The girl in the chickenwire cage

When I was eleven my best friend was Kami. Looking back we must have been an odd pair...she was sunny and sweet and very, very straight, and I was Wednesday Addams in flowered bell bottoms.
Both of us were on the artistic side, though, and we were both profoundly angry little girls from two very different but very dysfunctional backgrounds. Our sixth-grade art projects reflected this: one was a riotous collage of unclad women and strategically placed flowers- Freud would have had convulsions!- and the other was a triptych depicting an Aztec priest removing the heart from a live victim with an obsidian knife and taking a bite out of it (guess which one was mine.) They had to put them both on display out in the hallway case because kids kept sneaking into our classroom to see them and disrupting classes.
This was us.
This was sixth grade.

Kami's family were straight out of a Jeff Foxworthy monologue. They had a picture of Jesus hanging on the wall that lit up when you plugged it in, didn't read and were all related to each other several times more than was usual even for Milwaukie. My first exposure to ecstatic religion came when I was invited to stay overnight and attend church with their family. One minute the congregation (mainly older, well-dressed people) were sitting quietly being lead in prayer, the next minute a sixty-year-old man was standing rigidly at attention, shuddering and shouting " KayANDA falala ragananda taraWARA! A WUNDA kerra shafiroonda! RegeVANDA wanolo darANDA!" at the top of his quavery old voice. At the end of his pronouncement he went completely rigid and fell over backwards like a caber into the arms of his family. We spent the next 45 minutes or so quietly praying for someone to be given a translation. During this time a few other people gave way to yips and exclamations and one was carried out vibrating from head to toe in some kind of ecstatic state.
It scared the crap outta me. It was also incredibly interesting to an eleven year old, lemme tell ya. I couldn't wait to go back. It certainly was more entertaining than watching Father Wachter, half asleep and fighting a hangover, startling like an infant when the altar boys rang the chimes during Consecration.

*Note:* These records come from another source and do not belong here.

Lemma denotes_ext cmds cmds' t : forall p, denotes cmds p t -> (forall i, (i <= p)%nat -> cmds' !! i = cmds !! i) -> denotes cmds' p t.
Proof.
  assert (Hle : forall p p', (p' < p)%nat -> (forall i, (i <= p)%nat -> cmds' !! i = cmds !! i) -> forall i, (i <= p')%nat -> cmds' !! i = cmds !! i).
  { intros p p' Hlt Hc i Hi. apply Hc. lia. }
  induction t as [a|t IH q e m fd|t1 IH1 t2 IH2|t1 IH1 t2 IH2|t IH]; intros p Hd Hc; cbn [denotes] in *.
  - by rewrite Hc.
  - destruct Hd as (p' & ? & ? & ?). exists p'. rewrite Hc by lia. eauto.
  - destruct Hd as (p1 & p2 & ? & ? & ? & ? & ?). exists p1, p2. rewrite Hc by lia. split_and!; eauto.
  - destruct Hd as (p1 & p2 & ? & ? & ? & ? & ?). exists p1, p2. rewrite Hc by lia. split_and!; eauto.
  - destruct Hd as (p' & ? & ? & ?). exists p'. rewrite Hc by lia. eauto.
Qed.

Lemma denotes_wraps cmds c t rs p : denotes cmds c t -> wraps cmds c rs p -> denotes cmds p (wrap rs t).
Proof.
  intros Hd Hw. induction Hw as [|rs p1 p ???? Hw IH Hlt Hp]; [done|]. unfold wrap in *. rewrite foldl_app. cbn. eauto.
Qed.

(** *** Redirections *)

Definition REDIRS : list Z := str "<>".
Definition STOPS : list Z := str "|)&;".

Lemma redir_next k ts : next_in REDIRS (k :: ts) = bool_decide (is_Some (redir_of k)).
Proof.
  apply eq_true_iff_eq. rewrite bool_decide_eq_true. destruct k as [|c|]; cbn [next_in redir_of]; [by split; [|intros []]| |split; [by eauto|done]].
  unfold REDIRS. rewrite bool_decide_eq_true. cbn [str]. rewrite !elem_of_cons, elem_of_nil.
  destruct (Z.eqb_spec c (chr "<")); [by split; [eauto|auto]|]. destruct (Z.eqb_spec c (chr ">")); [by split; [eauto|auto]|].
  split; [tauto|by intros []].
Qed.

Lemma syms_redirs c : c ∈ REDIRS -> is_sym c = true.
Proof. unfold REDIRS. cbn [str]. rewrite !elem_of_cons, elem_of_nil. intros [->|[->|[]]]; done. Qed.
(* ===== verification/Mkfs.v ===== *)
(** * The program that makes the disk image: mkfs/mkfs.c

    The image is a file of [m_len] blocks.  Calls of the host's [lseek], [read] and
    [write] on the image succeed within the file; [read] past its end, a failed [open]
    and a failed [assert] end the program ([Died]).  [Spun] is a loop out of fuel, which
    the theorems exclude.  Structures are the bytes they occupy, with [xint] and [xshort]
    the little-endian encoding; the host is little-endian ([sb.inodestart],
    [sb.bmapstart] and [sb.magic] are used without conversion).  A file named on the
    command line is its name and the pieces in which [read] returns its contents, or
    [None] if it cannot be opened. *)

From S2P Require Import Prelude Riscv Mem Bytes Bio BlockLayer Fs FsDir.

Definition NINODES := 200.

Definition mk_nbitmap := FSSIZE / (BSIZE * 8) + 1.
Definition ninodeblocks := NINODES / IPB + 1.
Definition nlog := LOGSIZE.
Definition nmeta := 2 + nlog + ninodeblocks + mk_nbitmap.
Definition nblocks := FSSIZE - nmeta.

Record mk := Mk { m_img : Z -> block; m_len : Z; freeinode : Z; freeblock : Z }.

Inductive mres (A : Type) :=
| Made (a : A) (s : mk)
| Died
| Spun.
Arguments Made {A}.
Arguments Died {A}.
Arguments Spun {A}.

Definition K (A : Type) : Type := mk -> mres A.
Definition kret {A} (a : A) : K A := fun s => Made a s.
Definition kbind {A B} (m : K A) (k : A -> K B) : K B := fun s =>
  match m s with
  | Made a s' => k a s'
  | Died => Died
  | Spun => Spun
  end.
Definition die {A} : K A := fun _ => Died.

Declare Scope mk_scope.
Delimit Scope mk_scope with mk.
Notation "x <- m ;; k" := (kbind m (fun x => k))
  (at level 100, m at next level, right associativity) : mk_scope.
Notation "m ;; k" := (kbind m (fun _ => k))
  (at level 100, right associativity) : mk_scope.
Open Scope mk_scope.

Definition assert (b : bool) : K unit := if b then kret tt else die.

Definition mk_sb : superblock :=
  SB FSMAGIC FSSIZE nblocks NINODES nlog 2 (2 + nlog) (2 + nlog + ninodeblocks).

(** [freeblock++] *)
Definition next_block : K Z := fun s =>
  Made (freeblock s) (Mk (m_img s) (m_len s) (freeinode s) (u32 (freeblock s + 1))).
Definition next_inode : K Z := fun s =>
  Made (freeinode s) (Mk (m_img s) (m_len s) (u32 (freeinode s + 1)) (freeblock s)).
Definition set_freeblock (b : Z) : K unit := fun s => Made tt (Mk (m_img s) (m_len s) (freeinode s) b).
Definition get_freeblock : K Z := fun s => Made (freeblock s) s.

(** The block at [lseek(fsfd, sec * BSIZE, 0)]. *)
Definition sector (sec : Z) : Z := u32 (sec * BSIZE) / BSIZE.

Definition wsect (sec : Z) (buf : block) : K unit := fun s =>
  Made tt (Mk (bupd (m_img s) (sector sec) buf) (Z.max (m_len s) (sector sec + 1)) (freeinode s) (freeblock s)).

Definition rsect (sec : Z) : K block := fun s =>
  if sector sec <? m_len s then Made (m_img s (sector sec)) s else Died.

Definition winode (inum : Z) (ip : list Z) : K unit :=
  let bn := IBLOCK inum mk_sb in
  buf <- rsect bn ;;
  wsect bn (splice buf (dip_off inum) ip).

Definition rinode (inum : Z) : K (list Z) :=
  let bn := IBLOCK inum mk_sb in
  buf <- rsect bn ;;
  kret (slice buf (dip_off inum) sizeof_dinode).

Definition mk_ialloc (type : Z) : K Z :=
  inum <- next_inode ;;
  let din := zeros sizeof_dinode in
  let din := put16 din 0 type in
  let din := put16 din 6 1 in
  let din := put32 din 8 0 in
  winode inum din ;;
  kret inum.

(** [buf[i/8] = buf[i/8] | (0x1 << (i%8))] for the first [used] blocks. *)
Definition mk_bitmap (used : Z) : block :=
  fold_left (fun buf i => setZ buf (i / 8) (u8 (Z.lor (nthZ 0 buf (i / 8)) (Z.shiftl 1 (i mod 8))))) (upto used) (zeros BSIZE).

Definition mk_balloc (used : Z) : K unit :=
  assert (used <? BSIZE * 8) ;;
  wsect (sb_bmapstart mk_sb) (mk_bitmap used).

(** [din.addrs[k]] and [din.size] *)
Definition addr_off (k : Z) : Z := 12 + 4 * k.

(** The block of the file that holds [fbn], allocated if need be: the new [din] and [x]. *)
Definition file_block (din : list Z) (fbn : Z) : K (list Z * Z) :=
  if fbn <? NDIRECT then
    din <- (if get32 din (addr_off fbn) =? 0 then
              b <- next_block ;;
              kret (put32 din (addr_off fbn) b)
            else kret din) ;;
    kret (din, get32 din (addr_off fbn))
  else
    din <- (if get32 din (addr_off NDIRECT) =? 0 then
              b <- next_block ;;
              kret (put32 din (addr_off NDIRECT) b)
            else kret din) ;;
    indirect <- rsect (get32 din (addr_off NDIRECT)) ;;
    indirect <- (if get32 indirect (4 * (fbn - NDIRECT)) =? 0 then
                   b <- next_block ;;
                   let indirect := put32 indirect (4 * (fbn - NDIRECT)) b in
                   wsect (get32 din (addr_off NDIRECT)) indirect ;;
                   kret indirect
                 else kret indirect) ;;
    kret (din, get32 indirect (4 * (fbn - NDIRECT))).

(** [while(n > 0)]; [p] are the bytes still to be appended. *)
Fixpoint iappend_loop (fuel : nat) (din : list Z) (off : Z) (p : list Z) : K (list Z * Z) :=
  match p with
  | [] => kret (din, off)
  | _ =>
      match fuel with
      | O => fun _ => Spun
      | S f =>
          let fbn := off / BSIZE in
          assert (fbn <? MAXFILE) ;;
          r <- file_block din fbn ;;
          let '(din, x) := r in
          let n1 := Z.min (Z.of_nat (length p)) ((fbn + 1) * BSIZE - off) in
          buf <- rsect x ;;
          wsect x (splice buf (off - fbn * BSIZE) (take (Z.to_nat n1) p)) ;;
          iappend_loop f din (u32 (off + n1)) (drop (Z.to_nat n1) p)
      end
  end.

Definition iappend (inum : Z) (xp : list Z) : K unit :=
  din <- rinode inum ;;
  let off := get32 din 8 in
  r <- iappend_loop (length xp) din off xp ;;
  let '(din, off) := r in
  winode inum (put32 din 8 off).

(** [while((cc = read(fd, buf, sizeof(buf))) > 0) iappend(inum, buf, cc)] *)
Fixpoint append_all (inum : Z) (pieces : list (list Z)) : K unit :=
  match pieces with
  | [] => kret tt
  | p :: ps => iappend inum p ;; append_all inum ps
  end.

Definition UNDERSCORE : Z := 95.
Definition USER_DIR : list Z := str "user/".

(** get rid of "user/" *)
Definition strip_dir (arg : list Z) : list Z :=
  if strncmp (chr arg) (chr USER_DIR) 5 =? 0 then drop 5 arg else arg.

(** Skip leading _ in name when writing to file system. *)
Definition strip_underscore (name : list Z) : list Z :=
  if nthZ 0 name 0 =? UNDERSCORE then drop 1 name else name.

Definition shortname (arg : list Z) : list Z := strip_underscore (strip_dir arg).

Definition add_file (rootino : Z) (arg : list Z) (file : option (list (list Z))) : K unit :=
  assert (negb (bool_decide (SLASH ∈ strip_dir arg))) ;;
  match file with
  | None => die
  | Some pieces =>
      inum <- mk_ialloc T_FILE ;;
      iappend rootino (make_dirent (zeros sizeof_dirent) (shortname arg) inum) ;;
      append_all inum pieces
  end.

Fixpoint add_files (rootino : Z) (files : list (list Z * option (list (list Z)))) : K unit :=
  match files with
  | [] => kret tt
  | (arg, file) :: fs => add_file rootino arg file ;; add_files rootino fs
  end.

(** A directory entry whose name is stored by [strcpy]. *)
Definition dot_entry (inum : Z) (name : list Z) : list Z :=
  splice (put16 (zeros sizeof_dirent) 0 inum) 2 (name ++ [0]).

(** fix size of root inode dir *)
Definition fix_root (rootino : Z) : K unit :=
  din <- rinode rootino ;;
  let off := get32 din 8 in
  let off := u32 ((off / BSIZE + 1) * BSIZE) in
  winode rootino (put32 din 8 off).

Definition encode_sb (sb : superblock) : list Z :=
  fold_left (fun d '(k, v) => put32 d (4 * k) v)
    [(0, sb_magic sb); (1, sb_size sb); (2, sb_nblocks sb); (3, sb_ninodes sb);
     (4, sb_nlog sb); (5, sb_logstart sb); (6, sb_inodestart sb); (7, sb_bmapstart sb)] (zeros 32).

(** [for(i = 0; i < FSSIZE; i++) wsect(i, zeroes)] *)
Fixpoint wsect_zeroes (n : nat) (i : Z) : K unit :=
  match n with
  | O => kret tt
  | S n' => wsect i (zeros BSIZE) ;; wsect_zeroes n' (i + 1)
  end.

Definition mkfs_main (files : list (list Z * option (list (list Z)))) : K unit :=
  set_freeblock nmeta ;; (* the first free block that we can allocate *)
  wsect_zeroes (Z.to_nat FSSIZE) 0 ;;
  wsect 1 (splice (zeros BSIZE) 0 (encode_sb mk_sb)) ;;
  rootino <- mk_ialloc T_DIR ;;
  assert (rootino =? ROOTINO) ;;
  iappend rootino (dot_entry rootino (str ".")) ;;
  iappend rootino (dot_entry rootino (str "..")) ;;
  add_files rootino files ;;
  fix_root rootino ;;
  b <- get_freeblock ;;
  mk_balloc b.

(** The image file before [main]: created and truncated. *)
Definition mk_start : mk := Mk (fun _ => zeros BSIZE) 0 1 0.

One weekend Kami and her sisters were teasing hard to visit their Aunt Margie's house. I was invited along, and everything was set, when Kami's mom said 'Now you know, Margie's daughter is retarded. Did you guys tell her that?"
Yes, I'd been told. Anyway, hell, Kami's oldest sister had Downs' syndrome. I was used to her. Beside her, my only other experience of special kids included the ones in the mainstreaming program at school.
I was not prepared in any way for Margie' daughter.

Margie lived with her husband and daughter in a small house at the bottom of Stanley hill...roses in the yard, curtains in the window, a house I had passed hundreds of times in my life.
The three of us girls rode our bikes into the driveway and knocked on the door.
Susan and Kami were grinning. 'It'll take her a couple of minutes to get to the door" she giggled.

Inside the noises were rather alarming. Thumping, chairs falling over, a heavy table being pushed across the floor. Cans falling from shelves. "I'll be there in a minute!" a woman called.
A screen door slammed. Metallic scraping noises. Thumping on the floor and the walls, as if someone heavy were running laps in their bare feet. A scream of some kind, almost like a tropical bird. "Now you be quiet!" the woman said again.
More slamming and thumping.
Silence.

Heavy breathing and coughing came closer to the door. The floorboards under our feet flexed and I looked down in surprise while Kami and her sisters giggled into their hands.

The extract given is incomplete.